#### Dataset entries
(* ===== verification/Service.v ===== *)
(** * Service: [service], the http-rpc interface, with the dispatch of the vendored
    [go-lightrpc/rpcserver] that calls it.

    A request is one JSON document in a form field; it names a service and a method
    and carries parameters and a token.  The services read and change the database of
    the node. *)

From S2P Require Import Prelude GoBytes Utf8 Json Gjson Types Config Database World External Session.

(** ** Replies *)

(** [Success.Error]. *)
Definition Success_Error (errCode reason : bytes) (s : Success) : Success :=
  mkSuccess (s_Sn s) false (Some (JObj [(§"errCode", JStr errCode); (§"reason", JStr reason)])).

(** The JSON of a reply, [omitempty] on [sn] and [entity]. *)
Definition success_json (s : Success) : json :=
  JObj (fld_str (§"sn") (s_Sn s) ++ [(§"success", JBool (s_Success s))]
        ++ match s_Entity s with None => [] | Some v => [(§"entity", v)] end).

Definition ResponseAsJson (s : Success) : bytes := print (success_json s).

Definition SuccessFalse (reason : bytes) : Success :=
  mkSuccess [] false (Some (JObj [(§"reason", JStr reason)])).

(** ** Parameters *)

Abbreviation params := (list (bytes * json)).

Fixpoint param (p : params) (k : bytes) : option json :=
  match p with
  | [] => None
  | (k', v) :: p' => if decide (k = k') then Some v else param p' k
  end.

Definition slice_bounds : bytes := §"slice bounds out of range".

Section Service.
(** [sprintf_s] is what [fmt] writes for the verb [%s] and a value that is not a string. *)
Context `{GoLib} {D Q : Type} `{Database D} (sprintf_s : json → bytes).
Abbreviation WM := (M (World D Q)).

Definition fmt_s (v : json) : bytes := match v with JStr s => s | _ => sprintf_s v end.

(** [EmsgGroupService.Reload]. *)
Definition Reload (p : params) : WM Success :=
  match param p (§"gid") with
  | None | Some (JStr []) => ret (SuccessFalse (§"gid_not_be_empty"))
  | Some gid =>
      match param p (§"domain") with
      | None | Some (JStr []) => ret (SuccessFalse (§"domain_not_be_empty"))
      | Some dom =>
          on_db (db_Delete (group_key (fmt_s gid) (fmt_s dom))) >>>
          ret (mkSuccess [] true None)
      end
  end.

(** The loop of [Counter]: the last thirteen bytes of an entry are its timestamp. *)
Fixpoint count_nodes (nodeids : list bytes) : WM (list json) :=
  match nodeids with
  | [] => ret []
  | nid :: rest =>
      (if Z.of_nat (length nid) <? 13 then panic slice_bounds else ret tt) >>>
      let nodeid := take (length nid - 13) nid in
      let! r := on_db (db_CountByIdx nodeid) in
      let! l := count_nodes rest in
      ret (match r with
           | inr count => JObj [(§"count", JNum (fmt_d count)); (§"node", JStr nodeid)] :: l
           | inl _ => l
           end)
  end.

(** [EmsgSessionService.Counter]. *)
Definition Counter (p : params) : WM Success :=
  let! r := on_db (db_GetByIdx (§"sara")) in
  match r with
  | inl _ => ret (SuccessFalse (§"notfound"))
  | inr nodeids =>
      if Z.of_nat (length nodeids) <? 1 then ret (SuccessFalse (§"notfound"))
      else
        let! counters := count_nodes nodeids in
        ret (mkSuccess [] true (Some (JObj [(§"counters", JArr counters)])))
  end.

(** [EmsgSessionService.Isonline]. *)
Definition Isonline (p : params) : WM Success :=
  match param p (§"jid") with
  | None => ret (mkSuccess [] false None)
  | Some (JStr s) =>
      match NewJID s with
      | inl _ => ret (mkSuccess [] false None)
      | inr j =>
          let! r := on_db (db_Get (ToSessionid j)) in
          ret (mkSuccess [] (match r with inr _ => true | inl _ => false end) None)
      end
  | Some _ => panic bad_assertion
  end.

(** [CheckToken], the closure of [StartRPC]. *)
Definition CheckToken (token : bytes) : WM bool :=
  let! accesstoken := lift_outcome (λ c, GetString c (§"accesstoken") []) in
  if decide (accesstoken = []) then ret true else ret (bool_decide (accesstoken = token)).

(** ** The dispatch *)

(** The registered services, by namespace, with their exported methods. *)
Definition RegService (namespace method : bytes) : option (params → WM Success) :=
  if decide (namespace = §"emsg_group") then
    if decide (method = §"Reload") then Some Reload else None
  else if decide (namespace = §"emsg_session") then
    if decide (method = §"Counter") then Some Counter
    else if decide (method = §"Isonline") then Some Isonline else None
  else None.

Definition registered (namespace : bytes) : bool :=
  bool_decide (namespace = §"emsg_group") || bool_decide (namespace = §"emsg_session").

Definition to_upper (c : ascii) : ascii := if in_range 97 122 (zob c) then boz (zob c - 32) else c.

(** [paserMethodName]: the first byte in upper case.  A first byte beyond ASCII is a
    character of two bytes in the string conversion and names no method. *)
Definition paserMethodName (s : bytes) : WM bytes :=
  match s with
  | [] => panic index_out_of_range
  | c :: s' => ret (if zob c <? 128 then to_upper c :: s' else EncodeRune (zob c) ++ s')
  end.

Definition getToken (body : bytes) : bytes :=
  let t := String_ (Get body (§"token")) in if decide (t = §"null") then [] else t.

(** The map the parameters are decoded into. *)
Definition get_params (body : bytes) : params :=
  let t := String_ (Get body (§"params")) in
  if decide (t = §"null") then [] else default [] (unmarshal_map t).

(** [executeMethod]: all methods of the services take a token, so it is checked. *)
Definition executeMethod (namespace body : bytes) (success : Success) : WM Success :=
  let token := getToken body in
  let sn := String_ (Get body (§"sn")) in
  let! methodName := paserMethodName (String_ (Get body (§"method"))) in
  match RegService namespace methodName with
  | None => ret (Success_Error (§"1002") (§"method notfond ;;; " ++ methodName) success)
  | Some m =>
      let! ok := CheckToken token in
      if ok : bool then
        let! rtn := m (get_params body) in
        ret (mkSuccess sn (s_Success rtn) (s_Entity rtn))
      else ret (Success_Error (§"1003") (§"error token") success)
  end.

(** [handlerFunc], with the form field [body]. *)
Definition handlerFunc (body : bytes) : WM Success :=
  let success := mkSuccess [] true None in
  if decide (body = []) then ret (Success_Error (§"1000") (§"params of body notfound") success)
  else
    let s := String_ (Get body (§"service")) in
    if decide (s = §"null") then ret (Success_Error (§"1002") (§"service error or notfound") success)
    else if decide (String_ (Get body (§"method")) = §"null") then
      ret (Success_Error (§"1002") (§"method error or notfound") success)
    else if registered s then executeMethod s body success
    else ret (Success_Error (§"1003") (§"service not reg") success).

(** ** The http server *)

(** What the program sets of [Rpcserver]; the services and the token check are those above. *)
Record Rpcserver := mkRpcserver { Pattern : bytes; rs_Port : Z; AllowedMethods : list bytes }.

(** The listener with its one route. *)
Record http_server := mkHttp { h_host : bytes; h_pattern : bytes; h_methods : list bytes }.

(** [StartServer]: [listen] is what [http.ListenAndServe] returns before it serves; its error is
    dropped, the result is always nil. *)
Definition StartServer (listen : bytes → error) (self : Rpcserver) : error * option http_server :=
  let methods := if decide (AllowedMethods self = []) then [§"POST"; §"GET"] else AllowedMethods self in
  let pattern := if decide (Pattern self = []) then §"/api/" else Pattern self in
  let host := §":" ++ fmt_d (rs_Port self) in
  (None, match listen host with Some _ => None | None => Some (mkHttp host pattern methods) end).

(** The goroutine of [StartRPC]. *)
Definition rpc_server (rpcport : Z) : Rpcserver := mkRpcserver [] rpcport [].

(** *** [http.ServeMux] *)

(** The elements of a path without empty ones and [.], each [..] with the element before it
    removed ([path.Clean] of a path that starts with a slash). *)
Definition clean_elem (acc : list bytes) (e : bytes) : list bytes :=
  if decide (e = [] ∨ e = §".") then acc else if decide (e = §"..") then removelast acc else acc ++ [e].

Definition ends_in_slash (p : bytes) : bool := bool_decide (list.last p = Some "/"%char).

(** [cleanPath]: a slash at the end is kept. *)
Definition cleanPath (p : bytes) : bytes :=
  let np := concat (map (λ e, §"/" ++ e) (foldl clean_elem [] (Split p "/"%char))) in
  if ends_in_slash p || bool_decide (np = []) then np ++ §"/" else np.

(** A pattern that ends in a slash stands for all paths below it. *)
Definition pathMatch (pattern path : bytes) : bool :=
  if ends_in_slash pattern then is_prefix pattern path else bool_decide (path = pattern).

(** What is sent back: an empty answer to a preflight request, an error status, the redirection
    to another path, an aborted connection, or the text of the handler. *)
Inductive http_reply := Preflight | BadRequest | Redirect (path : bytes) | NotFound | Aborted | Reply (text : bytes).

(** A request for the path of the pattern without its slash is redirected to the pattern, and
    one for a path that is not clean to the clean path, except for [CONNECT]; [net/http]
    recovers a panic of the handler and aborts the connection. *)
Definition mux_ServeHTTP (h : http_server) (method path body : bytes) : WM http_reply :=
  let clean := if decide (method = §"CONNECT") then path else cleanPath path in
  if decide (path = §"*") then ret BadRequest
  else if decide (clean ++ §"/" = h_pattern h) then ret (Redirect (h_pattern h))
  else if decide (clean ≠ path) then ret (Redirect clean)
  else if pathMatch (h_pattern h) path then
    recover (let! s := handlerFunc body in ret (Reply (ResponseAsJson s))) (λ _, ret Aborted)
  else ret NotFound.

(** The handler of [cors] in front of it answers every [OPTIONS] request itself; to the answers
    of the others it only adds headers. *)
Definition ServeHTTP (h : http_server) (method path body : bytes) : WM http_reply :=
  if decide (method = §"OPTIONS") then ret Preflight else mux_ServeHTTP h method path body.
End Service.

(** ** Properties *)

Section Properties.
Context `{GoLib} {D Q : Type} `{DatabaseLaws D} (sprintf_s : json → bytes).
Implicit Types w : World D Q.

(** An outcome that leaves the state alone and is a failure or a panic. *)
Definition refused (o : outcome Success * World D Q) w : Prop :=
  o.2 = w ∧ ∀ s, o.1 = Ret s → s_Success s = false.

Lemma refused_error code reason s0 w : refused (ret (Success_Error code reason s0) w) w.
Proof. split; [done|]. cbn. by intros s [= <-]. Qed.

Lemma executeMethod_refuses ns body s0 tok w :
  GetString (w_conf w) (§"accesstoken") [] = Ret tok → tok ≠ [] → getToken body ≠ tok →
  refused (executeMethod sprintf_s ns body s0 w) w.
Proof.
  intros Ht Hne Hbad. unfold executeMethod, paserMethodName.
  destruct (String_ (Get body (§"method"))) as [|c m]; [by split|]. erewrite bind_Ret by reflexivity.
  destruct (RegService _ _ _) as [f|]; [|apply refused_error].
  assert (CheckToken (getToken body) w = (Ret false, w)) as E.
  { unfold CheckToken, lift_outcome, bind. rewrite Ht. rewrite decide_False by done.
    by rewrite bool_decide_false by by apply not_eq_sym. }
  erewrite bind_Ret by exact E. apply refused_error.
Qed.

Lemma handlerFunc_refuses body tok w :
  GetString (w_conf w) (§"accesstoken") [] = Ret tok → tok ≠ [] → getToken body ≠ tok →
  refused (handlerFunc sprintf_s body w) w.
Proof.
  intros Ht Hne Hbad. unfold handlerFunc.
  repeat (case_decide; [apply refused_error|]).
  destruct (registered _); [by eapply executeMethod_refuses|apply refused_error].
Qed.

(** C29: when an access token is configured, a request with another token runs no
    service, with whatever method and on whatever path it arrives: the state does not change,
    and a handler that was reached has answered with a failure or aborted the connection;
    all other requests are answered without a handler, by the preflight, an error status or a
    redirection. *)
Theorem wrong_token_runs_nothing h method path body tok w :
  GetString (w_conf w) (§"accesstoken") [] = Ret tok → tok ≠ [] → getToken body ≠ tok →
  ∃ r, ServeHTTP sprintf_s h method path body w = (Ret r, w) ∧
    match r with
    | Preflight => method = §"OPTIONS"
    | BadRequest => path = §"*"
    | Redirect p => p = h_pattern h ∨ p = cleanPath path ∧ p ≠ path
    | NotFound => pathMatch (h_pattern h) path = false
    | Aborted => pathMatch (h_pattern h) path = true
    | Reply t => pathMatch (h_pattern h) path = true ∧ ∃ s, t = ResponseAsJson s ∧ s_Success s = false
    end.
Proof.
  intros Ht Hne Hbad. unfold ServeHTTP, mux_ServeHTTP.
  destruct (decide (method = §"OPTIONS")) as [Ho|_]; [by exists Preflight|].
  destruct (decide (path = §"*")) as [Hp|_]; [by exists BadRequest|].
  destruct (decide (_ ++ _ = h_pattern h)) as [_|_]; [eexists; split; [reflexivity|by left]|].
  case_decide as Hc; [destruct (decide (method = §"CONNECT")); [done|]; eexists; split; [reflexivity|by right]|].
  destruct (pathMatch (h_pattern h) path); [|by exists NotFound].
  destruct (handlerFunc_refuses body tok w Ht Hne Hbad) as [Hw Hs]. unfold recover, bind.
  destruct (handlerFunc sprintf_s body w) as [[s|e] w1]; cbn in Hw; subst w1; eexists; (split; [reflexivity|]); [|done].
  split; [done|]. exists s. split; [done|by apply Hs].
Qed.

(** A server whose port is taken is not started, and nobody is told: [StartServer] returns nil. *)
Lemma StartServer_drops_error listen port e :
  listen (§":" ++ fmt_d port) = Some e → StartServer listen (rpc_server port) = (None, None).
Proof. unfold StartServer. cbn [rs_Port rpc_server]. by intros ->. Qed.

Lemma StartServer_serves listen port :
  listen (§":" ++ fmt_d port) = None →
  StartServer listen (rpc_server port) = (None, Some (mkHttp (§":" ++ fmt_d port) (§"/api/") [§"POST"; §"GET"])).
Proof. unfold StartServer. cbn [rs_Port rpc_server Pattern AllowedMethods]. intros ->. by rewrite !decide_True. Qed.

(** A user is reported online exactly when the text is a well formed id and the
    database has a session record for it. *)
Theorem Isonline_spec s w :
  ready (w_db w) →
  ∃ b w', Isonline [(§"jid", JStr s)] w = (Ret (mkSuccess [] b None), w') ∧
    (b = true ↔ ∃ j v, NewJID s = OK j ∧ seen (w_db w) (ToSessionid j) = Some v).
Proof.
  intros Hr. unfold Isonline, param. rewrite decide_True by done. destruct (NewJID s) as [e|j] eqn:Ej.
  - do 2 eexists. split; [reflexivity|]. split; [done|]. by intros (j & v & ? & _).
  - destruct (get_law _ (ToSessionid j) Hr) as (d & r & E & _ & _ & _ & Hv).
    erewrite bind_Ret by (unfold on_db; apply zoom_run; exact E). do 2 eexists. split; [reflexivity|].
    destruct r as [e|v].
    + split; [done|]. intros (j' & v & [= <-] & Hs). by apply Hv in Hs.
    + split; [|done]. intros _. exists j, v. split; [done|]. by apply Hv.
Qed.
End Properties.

#### TASK TO COMPLETE
Above are the entries; repeat their lines exactly, from the first through the one that contains "(** [Success.Error]. *)".

#### WRITTEN RESPONSE
(* ===== verification/Service.v ===== *)
(** * Service: [service], the http-rpc interface, with the dispatch of the vendored
    [go-lightrpc/rpcserver] that calls it.

    A request is one JSON document in a form field; it names a service and a method
    and carries parameters and a token.  The services read and change the database of
    the node. *)

From S2P Require Import Prelude GoBytes Utf8 Json Gjson Types Config Database World External Session.

(** ** Replies *)

(** [Success.Error]. *)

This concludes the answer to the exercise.